Dr Pramod Kumar Joshi, Honorary Director, Agro-economic Research Centre & Secretary, National Academy of Agricultural Sciences, shares his views on the mass flight of daily wage workers due to the lockdown to contain Covid-19 with TPCI. He thinks that the present crisis can be converted into opportunities by creating more regular and remunerative jobs in rural and peri-urban areas.

TPCI: What, in your opinion, are the reasons responsible for the large-scale exodus of migrants from cities to villages? How do you see the near term impact of this on India’s urban economy after the lockdown is lifted?  

Dr. PK Joshi (PKJ): The Covid-19 pandemic has severely threatened the lives and livelihoods of the global community. The worst affected are the poor for their life, food and livelihood security. In India, the poor and daily wage earners were suddenly affected due to the nationwide lockdown that led to mass exodus from cities to rural areas. The main reasons for such a mass exodus were threat to health (or life) of self and family members, unavailability of food, and uncertainty for livelihood. Since the lockdown adversely affected employment and income opportunities, the migrants felt that their own villages may be more safe and secure. Fake news and miscommunication about availability of transport to their destinations have further aggravated the problem.

“Reverse migration due to Covid-19 is a temporary phenomenon. As soon as the situation becomes normal, the migrants will return to urban areas. It is all driven by demand for and supply of labour.”

Such a mass exodus is not a new phenomenon. These are often seen globally during natural calamities, such as floods, earthquakes, tsunami, wars, conflicts, etc. Due to their very localized presence, these are not noticed many times. The migration happens mainly to ensure food and livelihood security. In the present situation, the panic of the Coronavirus has further intensified the problem. 

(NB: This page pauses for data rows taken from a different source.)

(* ===== verification/TxPool.v ===== *)
(** * The transaction pool

    Models libtxpool/TxPool.h/.cpp. The members are the record [TxPool]; every
    public method is one definition in the monad of StateErr.v, atomic because
    it holds [m_lock] throughout ([dropBlockTrans], which takes the locks of its
    three parts one after the other, is also given part by part).

    [m_txsQueue] is a [std::set] ordered by [transactionCompare], and
    [m_txsHash] maps a hash to an iterator into it. A tree node is modelled by
    its identity: the queue is the list of (node, transaction) in iteration
    order, an iterator is a node, and [m_next] is the next fresh node. The
    comparison is [<=] on import times, which is not a strict weak order; the
    libstdc++ tree then never finds an equivalent element, so [emplace] always
    inserts, before the first element that is not older.

    The hash and the sender a transaction memoises when asked are threaded for
    the transaction being imported; for transactions that are only read, the
    value is computed and the memo dropped, which is unobservable
    (TransactionFacts.tx_memo_coherent). *)

From S2P Require Import Prelude StateErr RLP Crypto Transaction Block NonceCheck.

Local Open Scope Z_scope.

Inductive ImportResult :=
  | Success | UnknownParent | FutureTimeKnown | FutureTimeUnknown | AlreadyInChain | AlreadyKnown
  | Malformed | BadChain | ZeroSignature | TransactionNonceCheckFail | TxPoolNonceCheckFail
  | TransactionPoolIsFull.

#[global] Instance ImportResult_eq_dec : EqDecision ImportResult.
Proof. solve_decision. Defined.

Inductive IfDropped := Ignore | Retry.

#[global] Instance IfDropped_eq_dec : EqDecision IfDropped.
Proof. solve_decision. Defined.

(** [LocalisedTransactionReceipt], without the localised logs it derives. *)
Record LocalisedReceipt := MkLocalised {
  lr_receipt : TransactionReceipt;
  lr_hash : bytes;
  lr_blockHash : bytes;
  lr_blockNumber : Z;
  lr_from : bytes;
  lr_to : bytes;
  lr_index : Z;
  lr_gasUsed : Z;
  lr_contractAddress : bytes;
}.

(** What the pool tells others: the signal [m_onReady] and the callbacks of
    removed transactions. *)
Inductive pool_event :=
  | EvReady
  | EvCallback (hash : bytes) (r : LocalisedReceipt).

Abbreviation TransactionQueue := (list (Z * Transaction)).

Record TxPool := MkPool {
  tp_limit : Z;                              (* m_limit, uint64_t *)
  m_txsQueue : TransactionQueue;
  m_next : Z;
  m_txsHash : gmap bytes Z;
  m_known : gset bytes;
  m_dropped : gset bytes;
  m_transactionKnownBy : gmap bytes (gset bytes);
  m_txNonceCheck : NonceCheck;
  m_commonNonceCheck : nonce_cache;
  tp_events : list pool_event;
}.

Definition with_queue (q : TransactionQueue) (p : TxPool) : TxPool :=
  MkPool (tp_limit p) q (m_next p) (m_txsHash p) (m_known p) (m_dropped p) (m_transactionKnownBy p)
    (m_txNonceCheck p) (m_commonNonceCheck p) (tp_events p).
Definition with_index (h : gmap bytes Z) (k : gset bytes) (p : TxPool) : TxPool :=
  MkPool (tp_limit p) (m_txsQueue p) (m_next p) h k (m_dropped p) (m_transactionKnownBy p)
    (m_txNonceCheck p) (m_commonNonceCheck p) (tp_events p).
Definition with_dropped (d : gset bytes) (p : TxPool) : TxPool :=
  MkPool (tp_limit p) (m_txsQueue p) (m_next p) (m_txsHash p) (m_known p) d (m_transactionKnownBy p)
    (m_txNonceCheck p) (m_commonNonceCheck p) (tp_events p).
Definition with_knownBy (k : gmap bytes (gset bytes)) (p : TxPool) : TxPool :=
  MkPool (tp_limit p) (m_txsQueue p) (m_next p) (m_txsHash p) (m_known p) (m_dropped p) k
    (m_txNonceCheck p) (m_commonNonceCheck p) (tp_events p).
Definition with_nonces (n : NonceCheck) (c : nonce_cache) (p : TxPool) : TxPool :=
  MkPool (tp_limit p) (m_txsQueue p) (m_next p) (m_txsHash p) (m_known p) (m_dropped p)
    (m_transactionKnownBy p) n c (tp_events p).
Definition with_event (e : pool_event) (p : TxPool) : TxPool :=
  MkPool (tp_limit p) (m_txsQueue p) (m_next p) (m_txsHash p) (m_known p) (m_dropped p)
    (m_transactionKnownBy p) (m_txNonceCheck p) (m_commonNonceCheck p) (tp_events p ++ [e]).

Abbreviation PM := (SM TxPool).

(** ** The ordered set *)

(** [transactionCompare]. *)
Definition transactionCompare (a b : Transaction) : bool := bool_decide (m_importTime a ≤ m_importTime b).

(** [m_txsQueue.emplace(t)] at the fresh node [n]. *)
Fixpoint queue_emplace (n : Z) (t : Transaction) (q : TransactionQueue) : TransactionQueue :=
  match q with
  | [] => [(n, t)]
  | (m, x) :: q' => if transactionCompare t x then (n, t) :: q else (m, x) :: queue_emplace n t q'
  end.

(** [m_txsQueue.erase(it)]; erasing through an iterator that is not in the set
    is undefined. *)
Definition queue_erase (n : Z) (q : TransactionQueue) : res TransactionQueue :=
  throw_if (n ∉ q.*1) UB;; Ok (filter (λ p, p.1 ≠ n) q).

(** The transaction an iterator points to. *)
Definition queue_deref (n : Z) (q : TransactionQueue) : option Transaction :=
  match list_find (λ p, p.1 = n) q with Some (_, (_, t)) => Some t | None => None end.

Section pool.
Context `{Crypto}.

(** The constructor. *)
Definition TxPool_new (bc : Chain) (protocolId limit : Z) : res TxPool :=
  throw_if (protocolId = 0) OtherException;;
  nc ← nc_init bc;
  Ok (MkPool limit [] 0 ∅ ∅ ∅ ∅ nc ∅ []).

Definition setTxPoolLimit (l : Z) : PM unit := smodify (λ p,
  MkPool l (m_txsQueue p) (m_next p) (m_txsHash p) (m_known p) (m_dropped p)
    (m_transactionKnownBy p) (m_txNonceCheck p) (m_commonNonceCheck p) (tp_events p)).
Definition setMaxBlockLimit (l : Z) : PM unit := smodify (λ p,
  with_nonces (nc_setBlockLimit (m_txNonceCheck p) l) (m_commonNonceCheck p) p).

(** [sha3()] of a transaction that is only read. *)
Definition tx_hash (t : Transaction) : res bytes := fst <$> tx_sha3 t WithSignature.

(** ** Known peers *)

Definition transactionIsKnownBy (h node : bytes) : PM unit := smodify (λ p,
  with_knownBy (<[h := {[node]} ∪ default ∅ (m_transactionKnownBy p !! h)]> (m_transactionKnownBy p)) p).
Definition isTransactionKnownBy (p : TxPool) (h node : bytes) : bool :=
  match m_transactionKnownBy p !! h with
  | None => false
  | Some s => bool_decide (node ∈ s)
  end.
Definition isTransactionKnownBySomeone (p : TxPool) (h : bytes) : bool :=
  match m_transactionKnownBy p !! h with
  | None => false
  | Some s => negb (bool_decide (s = ∅))
  end.
Definition removeTransactionKnowBy (h : bytes) : PM unit := smodify (λ p,
  with_knownBy (delete h (m_transactionKnownBy p)) p).

(** ** Checks *)

Definition isBlockLimitOrNonceOk (bc : Chain) (t : Transaction) (needInsert : bool) : PM bool :=
  if decide (m_nonce t = Invalid256) then mret false
  else
    p ← sget;
    let '(r, nc) := nc_ok bc (m_txNonceCheck p) t needInsert in
    smodify (with_nonces nc (m_commonNonceCheck p));;
    mret r.

Definition txPoolNonceCheck (t : Transaction) : PM bool :=
  p ← sget; mret (fst (isNonceOk (m_commonNonceCheck p) t false)).

(** [verify(trans, drop_policy, needinsert)]: the result, and the transaction
    with its hash memoised. *)
Definition tp_verify (bc : Chain) (t : Transaction) (pol : IfDropped) (needInsert : bool) :
    PM (ImportResult * Transaction) :=
  '(h, t) ← slift (tx_sha3 t WithSignature);
  p ← sget;
  if decide (h ∈ m_known p) then mret (AlreadyKnown, t)
  else if decide (h ∈ m_dropped p ∧ pol = Ignore) then mret (AlreadyInChain, t)
  else
    ok ← isBlockLimitOrNonceOk bc t needInsert;
    if negb ok then mret (TransactionNonceCheckFail, t)
    else
      ok ← txPoolNonceCheck t;
      if negb ok then mret (TxPoolNonceCheckFail, t) else mret (Success, t).

(** ** Queue operations *)

Definition tp_insert (t : Transaction) : PM bool :=
  h ← slift (tx_hash t);
  p ← sget;
  if decide (is_Some (m_txsHash p !! h)) then mret false
  else
    smodify (λ p, MkPool (tp_limit p) (queue_emplace (m_next p) t (m_txsQueue p)) (m_next p + 1)
                    (<[h := m_next p]> (m_txsHash p)) ({[h]} ∪ m_known p) (m_dropped p)
                    (m_transactionKnownBy p) (m_txNonceCheck p) (m_commonNonceCheck p) (tp_events p));;
    mret true.

(** [removeTrans(hash, needTriggerCallback, receipt)]. *)
Definition removeTrans (h : bytes) (needTriggerCallback : bool) (r : option LocalisedReceipt) : PM bool :=
  p ← sget;
  match m_txsHash p !! h with
  | None => mret false
  | Some n =>
      (match r with
       | Some r => swhen (needTriggerCallback = true)
           (match queue_deref n (m_txsQueue p) with
            | None => sthrow UB
            | Some _ => smodify (with_event (EvCallback h r))
            end)
       | None => mret tt
       end);;
      q ← slift (queue_erase n (m_txsQueue p));
      smodify (λ p, with_index (delete h (m_txsHash p)) (m_known p ∖ {[h]}) (with_queue q p));;
      removeTransactionKnowBy h;;
      mret true
  end.

(** [import(tx, ik)]: [ik] is not passed on to [verify]. Returns the result and
    the transaction as the call leaves it. *)
Definition tp_import (bc : Chain) (now : Z) (t : Transaction) (ik : IfDropped) :
    PM (ImportResult * Transaction) :=
  let t := setImportTime t (u256 now) in
  p ← sget;
  if decide (tp_limit p ≤ Z.of_nat (length (m_txsQueue p))) then mret (TransactionPoolIsFull, t)
  else
    '(r, t) ← tp_verify bc t Ignore false;
    (if decide (r = Success) then
       ins ← tp_insert t;
       swhen (ins = true)
         (smodify (λ p, with_nonces (m_txNonceCheck p) (insertCache (m_commonNonceCheck p) t) p);;
          smodify (with_event EvReady))
     else mret tt);;
    mret (r, t).

(** [import(txBytes, ik)]. *)
Definition tp_import_bytes (bc : Chain) (now : Z) (d : bytes) (ik : IfDropped) : PM ImportResult :=
  r ← stry
        (t ← slift (tx_decode Transaction0 d CheckEverything);
         '(h, t) ← slift (tx_sha3 t WithSignature);
         mret (if decide (sha3 d ≠ h) then None else Some t))
        (λ _, mret None);
  match r with
  | None => mret Malformed
  | Some t => '(r, _) ← tp_import bc now t ik; mret r
  end.

(** [toAddress(from, nonce)] of libdevcrypto. *)
Definition toAddress (from : bytes) (nonce : Z) : res bytes :=
  s ← appendList RLPStream0 2;
  s ← append_bytes s from false;
  s ← append_u256 s nonce;
  e ← out s;
  Ok (right160 (sha3 e)).

(** [submit(tx)]. Every refusal throws. *)
Definition tp_submit (bc : Chain) (now : Z) (t : Transaction) : PM (bytes * bytes) :=
  '(r, t) ← tp_import bc now t Ignore;
  h ← slift (tx_hash t);
  if decide (r = Success) then
    a ← slift (toAddress (tx_safeSender t) (m_nonce t));
    mret (h, a)
  else sthrow TransactionRefused.

Definition tp_drop (h : bytes) : PM bool :=
  p ← sget;
  if decide (h ∉ m_known p) then mret false
  else
    smodify (with_dropped (if decide (Z.of_nat (size (m_dropped p)) < tp_limit p)
                           then {[h]} ∪ m_dropped p else ∅));;
    removeTrans h false None.

Definition constructTransactionReceipt (t : Transaction) (r : TransactionReceipt) (b : Block)
    (index : Z) : res LocalisedReceipt :=
  h ← tx_hash t;
  '(bh, _) ← header_hash (m_blockHeader b);
  Ok (MkLocalised r h bh (m_number (m_blockHeader b)) (tx_safeSender t) (m_receiveAddress t) index
        (rc_gasUsed r) (rc_contractAddress r)).

(** The body of the loop of [dropTransactions]. *)
Definition drop_one (b : Block) (i : nat) (t : Transaction) : PM bool :=
  r ← (match m_transactionReceipts b !! i with
       | Some r => r ← slift (constructTransactionReceipt t r b (Z.of_nat i)); mret (Some r)
       | None => mret None
       end);
  h ← slift (tx_hash t);
  removeTrans h true r.

Fixpoint drop_loop (b : Block) (i : nat) (ts : list Transaction) (succ : bool) : PM bool :=
  match ts with
  | [] => mret succ
  | t :: ts => r ← drop_one b i t; drop_loop b (S i) ts (succ && r)
  end.

Definition dropTransactions (b : Block) : PM bool :=
  if decide (m_transactions b = []) then mret true else drop_loop b 0 (m_transactions b) true.

Definition tp_handleBadBlock (b : Block) : PM bool := mret true.

(** The three parts of [dropBlockTrans]. *)
Definition pool_updateCache (bc : Chain) (rebuild : bool) : PM unit :=
  p ← sget;
  nc ← slift (updateCache bc (m_txNonceCheck p) rebuild);
  smodify (with_nonces nc (m_commonNonceCheck p)).
Definition pool_delCache (ts : list Transaction) : PM unit := smodify (λ p,
  with_nonces (m_txNonceCheck p) (delCache (m_commonNonceCheck p) ts) p).

Definition dropBlockTrans (bc : Chain) (b : Block) : PM bool :=
  pool_updateCache bc false;;
  ret ← dropTransactions b;
  pool_delCache (m_transactions b);;
  mret ret.

(** ** Fetching *)

(** The accumulators of the loop of [topTransactions]: the result, the
    [_avoid] set, the hashes and the nonce keys of the invalid ones. *)
Record top_acc := MkTop {
  top_ret : list Transaction;
  top_avoid : gset bytes;
  top_invalid : gset bytes;
  top_keys : gset bytes;
}.

Fixpoint top_loop (bc : Chain) (limit : Z) (update : bool) (q : TransactionQueue) (a : top_acc) :
    PM top_acc :=
  match q with
  | [] => mret a
  | (_, t) :: q =>
      if decide (Z.of_nat (length (top_ret a)) < limit) then
        ok ← isBlockLimitOrNonceOk bc t false;
        h ← slift (tx_hash t);
        if negb ok then
          top_loop bc limit update q
            (MkTop (top_ret a) (top_avoid a) ({[h]} ∪ top_invalid a) ({[generateKey t]} ∪ top_keys a))
        else if decide (h ∈ top_avoid a) then top_loop bc limit update q a
        else
          top_loop bc limit update q
            (MkTop (top_ret a ++ [t]) (if update then {[h]} ∪ top_avoid a else top_avoid a)
               (top_invalid a) (top_keys a))
      else mret a
  end.

(** [topTransactions(limit, avoid, updateAvoid)]: the transactions and the
    [_avoid] set after the call. The two final loops run over [std::set]s; the
    order does not matter to what they leave. *)
Definition topTransactions (bc : Chain) (lim : Z) (avoid : gset bytes) (update : bool) :
    PM (list Transaction * gset bytes) :=
  p ← sget;
  a ← top_loop bc (tp_limit p `min` lim) update (m_txsQueue p) (MkTop [] avoid ∅ ∅);
  sfor_each (elements (top_invalid a)) (λ h,
    removeTrans h false None;;
    smodify (λ p, with_dropped ({[h]} ∪ m_dropped p) p));;
  sfor_each (elements (top_keys a)) (λ k,
    smodify (λ p, with_nonces (m_txNonceCheck p) (delCache_key (m_commonNonceCheck p) k) p));;
  mret (top_ret a, top_avoid a).

(** [topTransactions(limit)]. *)
Definition topTransactions_all (bc : Chain) (lim : Z) : PM (list Transaction) :=
  '(ret, _) ← topTransactions bc lim ∅ false; mret ret.

(** The loop of [topTransactionsCondition]; the condition may read and change
    state outside the pool, which it threads. *)
Fixpoint cond_loop {A} (limit : Z) (cond : Transaction → A → bool * A) (q : TransactionQueue)
    (ret : list Transaction) (a : A) : list Transaction * A :=
  match q with
  | [] => (ret, a)
  | (_, t) :: q =>
      if decide (Z.of_nat (length ret) < limit) then
        let '(c, a) := cond t a in
        cond_loop limit cond q (if c then ret ++ [t] else ret) a
      else (ret, a)
  end.
Definition topTransactionsCondition {A} (p : TxPool) (lim : Z) (cond : Transaction → A → bool * A)
    (a : A) : list Transaction * A :=
  cond_loop (tp_limit p `min` lim) cond (m_txsQueue p) [] a.

(** ** Queries *)

Definition pendingList (p : TxPool) : list Transaction := (m_txsQueue p).*2.
Definition pendingSize (p : TxPool) : Z := Z.of_nat (length (m_txsQueue p)).
Definition tp_status (p : TxPool) : Z * Z := (pendingSize p, Z.of_nat (size (m_dropped p))).

Definition tp_clear : PM unit := smodify (λ p,
  MkPool (tp_limit p) [] (m_next p) ∅ ∅ ∅ ∅ (m_txNonceCheck p) (m_commonNonceCheck p) (tp_events p)).
End pool.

In my view, the reverse migration due to Covid-19 is a temporary phenomenon. As soon as the situation becomes normal, the migrants will return to urban areas. It is all driven by demand for and supply of labour. Since rural areas do not have lucrative and sustained employment opportunities, these migrants will go back as soon as the situation becomes normal.  Moreover, rural areas have a perennial problem of under-employment and disguised unemployment. In addition, they may not absorb the sudden influx of revers migration.

However, bringing the situation back to normal will depend upon the strategies designed and implemented in affected areas. There are predictions that the urban economy contributes 70-75% to the national gross domestic product. This will definitely be affected in the 2020-21 financial year. Reviving to this level will depend upon government policies, public and private sector investment, industrial revival, and building community confidence. In my view, during this financial year, agriculture will be the main source of economic growth in India.

TPCI: Large-scale migration appears to support the view in favour of large-scale decentralisation of the Indian economy, so that people in remote areas need not migrate to cities. What is your perspective on this?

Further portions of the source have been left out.